(** * bluefloodclient: the Blueflood client and its datapoints

    A shallow embedding of [bluefloodclient/client.py]: the [Datapoint]
    value object and the [Blueflood] client (token cache, service catalog,
    endpoint resolution and the request method with its single
    reauthentication), followed by the properties of the specification
    that are settled on it.

    Python values decoded from JSON are the type [pyval]; a Python dict is
    a [gmap string pyval].  Exceptions are the type [exn]; a computation
    that may raise returns a [result].  The instance attributes of the
    client are the record [Blueflood], and the calls made through the
    [requests] library are recorded, in order, in a log of [call]s. *)

From stdpp Require Import base option list strings gmap.
From Stdlib Require Import ZArith Lia Ascii.

#[local] Set Warnings "-register-all".
#[local] Open Scope Z_scope.

(** ** Python values

    The values [json.loads] produces, without floats: no operation of the
    client looks inside a number. *)

Inductive pyval : Type :=
  | PNone
  | PBool (b : bool)
  | PInt (z : Z)
  | PStr (s : string)
  | PList (l : list pyval)
  | PDict (d : gmap string pyval).

(** ** Exceptions and results *)

Inductive exn : Type :=
  | HTTPError (status : Z) (body : string)   (* raised by [raise_for_status] *)
  | RequestException (msg : string)          (* raised by the transport itself *)
  | ValueError
  | KeyError (key : string)
  | TypeError
  | AttributeError
  | Exception (msg : string).

Inductive result (A : Type) : Type :=
  | Ok (a : A)
  | Raise (e : exn).
Arguments Ok {A} a.
Arguments Raise {A} e.

#[global] Instance result_ret : MRet result := fun _ a => Ok a.
#[global] Instance result_bind : MBind result := fun _ _ f r =>
  match r with
  | Ok a => f a
  | Raise e => Raise e
  end.

(** [x is None] *)
Definition is_None (v : pyval) : bool :=
  match v with
  | PNone => true
  | _ => false
  end.

(** [v == s] for a string literal or a string argument [s]: only a string
    value compares equal to a string. *)
Definition py_eq_str (v : pyval) (s : string) : bool :=
  match v with
  | PStr s' => bool_decide (s' = s)
  | _ => false
  end.

(** [v[key]] for a string key: a dict is looked up, and raises [KeyError]
    when the key is missing; no other JSON value can be indexed by a
    string. *)
Definition getitem (v : pyval) (key : string) : result pyval :=
  match v with
  | PDict d =>
      match d !! key with
      | Some x => Ok x
      | None => Raise (KeyError key)
      end
  | _ => Raise TypeError
  end.

(** [v.get(key, default)]: only a dict has the method. *)
Definition py_get (v : pyval) (key : string) (dflt : pyval) : result pyval :=
  match v with
  | PDict d => Ok (default dflt (d !! key))
  | _ => Raise AttributeError
  end.

(** The items a [for] loop over [v] visits: the elements of a list, the
    keys of a dict, the characters of a string; the other values are not
    iterable.  (The order of the keys of a dict is that of [map_to_list];
    the loops below raise on every string item, whatever the order.) *)
Definition py_iter (v : pyval) : result (list pyval) :=
  match v with
  | PList l => Ok l
  | PDict d => Ok (PStr <$> (map_to_list d).*1)
  | PStr s => Ok ((fun a => PStr (String a EmptyString)) <$> String.list_ascii_of_string s)
  | _ => Raise TypeError
  end.

(** ** Datapoint *)

(** [60 * 60 * 24 * 180] *)
Definition default_ttl : Z := 60 * 60 * 24 * 180.

(** [not ttl_seconds], for [ttl_seconds] either [None] or an integer. *)
Definition not_ttl (ttl_seconds : option Z) : bool :=
  match ttl_seconds with
  | None => true
  | Some z => bool_decide (z = 0)
  end.

(** [Datapoint.__init__]; the datapoint is the dict itself.  [now] is what
    [utils.time_in_ms()] returns when it is called.  [collection_time] and
    [ttl_seconds] are [None] or an integer: a float, which the code would
    store as it is given, is outside this model. *)
Definition Datapoint (now : Z) (name : string) (value : pyval)
    (collection_time : option Z) (ttl_seconds : option Z)
    (unit : option string) : gmap string pyval :=
  let self : gmap string pyval := ∅ in
  let self := <["metricValue" := value]> self in
  let self := <["metricName" := PStr name]> self in
  let collection_time :=
    match collection_time with
    | None => now
    | Some t => t
    end in
  let self := <["collectionTime" := PInt collection_time]> self in
  let ttl_seconds :=
    match ttl_seconds with
    | Some z => if not_ttl (Some z) then default_ttl else z
    | None => default_ttl
    end in
  let ttl_seconds := Z.max ttl_seconds 0 in
  let self := <["ttlInSeconds" := PInt ttl_seconds]> self in
  match unit with
  | Some u => if bool_decide (u = "") then self else <["unit" := PStr u]> self
  | None => self
  end.

Definition ttlInSeconds (dp : gmap string pyval) : option pyval := dp !! "ttlInSeconds".

(** ** The client and the calls it makes *)

(** The verbs [request] documents for [method]; [getattr(requests, method)]
    is the function of that name. *)
Inductive http_method : Type := GET | POST | PUT | DELETE.

(** The keyword arguments of a call: [headers], [params] and [data]. *)
Record kwargs : Type := {
  kw_headers : gmap string pyval;
  kw_params : option pyval;
  kw_data : option string
}.

(** A call through [requests], by the place that makes it: the post of the
    credentials in [get_token], and [func(url, **kwargs)] in [request]. *)
Inductive call : Type :=
  | IdentityPost (url : string) (data : string) (headers : gmap string pyval)
  | DataCall (func : http_method) (url : string) (kw : kwargs).

Record Response : Type := {
  status_code : Z;
  text : string
}.

(** What the client imports: [json.loads] as [Response.json] uses it
    ([None] when it raises [ValueError]), [json.dumps], [urljoin], and the
    transport behind [requests], which answers a call, given the calls made
    before it, with a response or an exception. *)
Class Externals : Type := {
  json_loads : string -> option pyval;
  json_dumps : pyval -> string;
  urljoin : option string -> string -> string;
  network : list call -> call -> result Response
}.

(** The attributes of a [Blueflood] instance. *)
Record Blueflood : Type := {
  auth_url : option string;
  _read_url : option string;
  _ingest_url : option string;
  apikey : pyval;
  username : pyval;
  _token : pyval;
  read_service : pyval;
  ingest_service : pyval;
  region : string
}.

Definition set_token (t : pyval) (self : Blueflood) : Blueflood :=
  {| auth_url := auth_url self; _read_url := _read_url self;
     _ingest_url := _ingest_url self; apikey := apikey self;
     username := username self; _token := t;
     read_service := read_service self;
     ingest_service := ingest_service self; region := region self |}.

Definition set_read_service (s : pyval) (self : Blueflood) : Blueflood :=
  {| auth_url := auth_url self; _read_url := _read_url self;
     _ingest_url := _ingest_url self; apikey := apikey self;
     username := username self; _token := _token self;
     read_service := s;
     ingest_service := ingest_service self; region := region self |}.

Definition set_ingest_service (s : pyval) (self : Blueflood) : Blueflood :=
  {| auth_url := auth_url self; _read_url := _read_url self;
     _ingest_url := _ingest_url self; apikey := apikey self;
     username := username self; _token := _token self;
     read_service := read_service self;
     ingest_service := s; region := region self |}.

(** The client together with the log of the calls made so far. *)
Record world : Type := {
  client : Blueflood;
  log : list call
}.

(** A method of the client: it may change the client, make calls, and
    return or raise.  The changes made before an exception stay. *)
Definition M (A : Type) : Type := world -> world * result A.

#[global] Instance M_ret : MRet M := fun _ a w => (w, Ok a).
#[global] Instance M_bind : MBind M := fun _ _ f m w =>
  match m w with
  | (w', Ok a) => f a w'
  | (w', Raise e) => (w', Raise e)
  end.

Definition get_self : M Blueflood := fun w => (w, Ok (client w)).

Definition modify (f : Blueflood -> Blueflood) : M unit :=
  fun w => ({| client := f (client w); log := log w |}, Ok tt).

Definition lift {A : Type} (r : result A) : M A := fun w => (w, r).

(** Make the call [c]: it is appended to the log and the transport answers. *)
Definition requests_call `{E : Externals} (c : call) : M Response :=
  fun w => ({| client := client w; log := log w ++ [c] |}, network (log w) c).

(** [Response.raise_for_status]: a status from 400 to 599 raises. *)
Definition raise_for_status (resp : Response) : result unit :=
  if bool_decide (400 <= status_code resp < 600)
  then Raise (HTTPError (status_code resp) (text resp))
  else Ok tt.

(** [Response.json]: the body decoded, or [ValueError]. *)
Definition Response_json `{E : Externals} (resp : Response) : result pyval :=
  match json_loads (text resp) with
  | Some v => Ok v
  | None => Raise ValueError
  end.

Definition base_headers : gmap string pyval :=
  <["Accept" := PStr "application/json"]>
    (<["Content-Type" := PStr "application/json"]> ∅).

Definition ingest_name : string := "cloudMetricsIngest".
Definition read_name : string := "cloudMetrics".

(** [invalidate_token] *)
Definition invalidate_token (self : Blueflood) : Blueflood := set_token PNone self.

(** The body of the loop of [update_catalog], over the items left. *)
Fixpoint update_catalog_loop (items : list pyval) : M unit :=
  match items with
  | [] => mret tt
  | s :: items =>
      name ← lift (getitem s "name");
      if py_eq_str name ingest_name then
        modify (set_ingest_service s);; update_catalog_loop items
      else
        name ← lift (getitem s "name");
        if py_eq_str name read_name then
          modify (set_read_service s);; update_catalog_loop items
        else update_catalog_loop items
  end.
_ _ _ _ _ _ _
### Exercise objective
Every line where "made" appears must be returned from the listing above.

### Reply to the task
    client are the record [Blueflood], and the calls made through the
    transport behind [requests], which answers a call, given the calls made
(** The client together with the log of the calls made so far. *)
    return or raise.  The changes made before an exception stay. *)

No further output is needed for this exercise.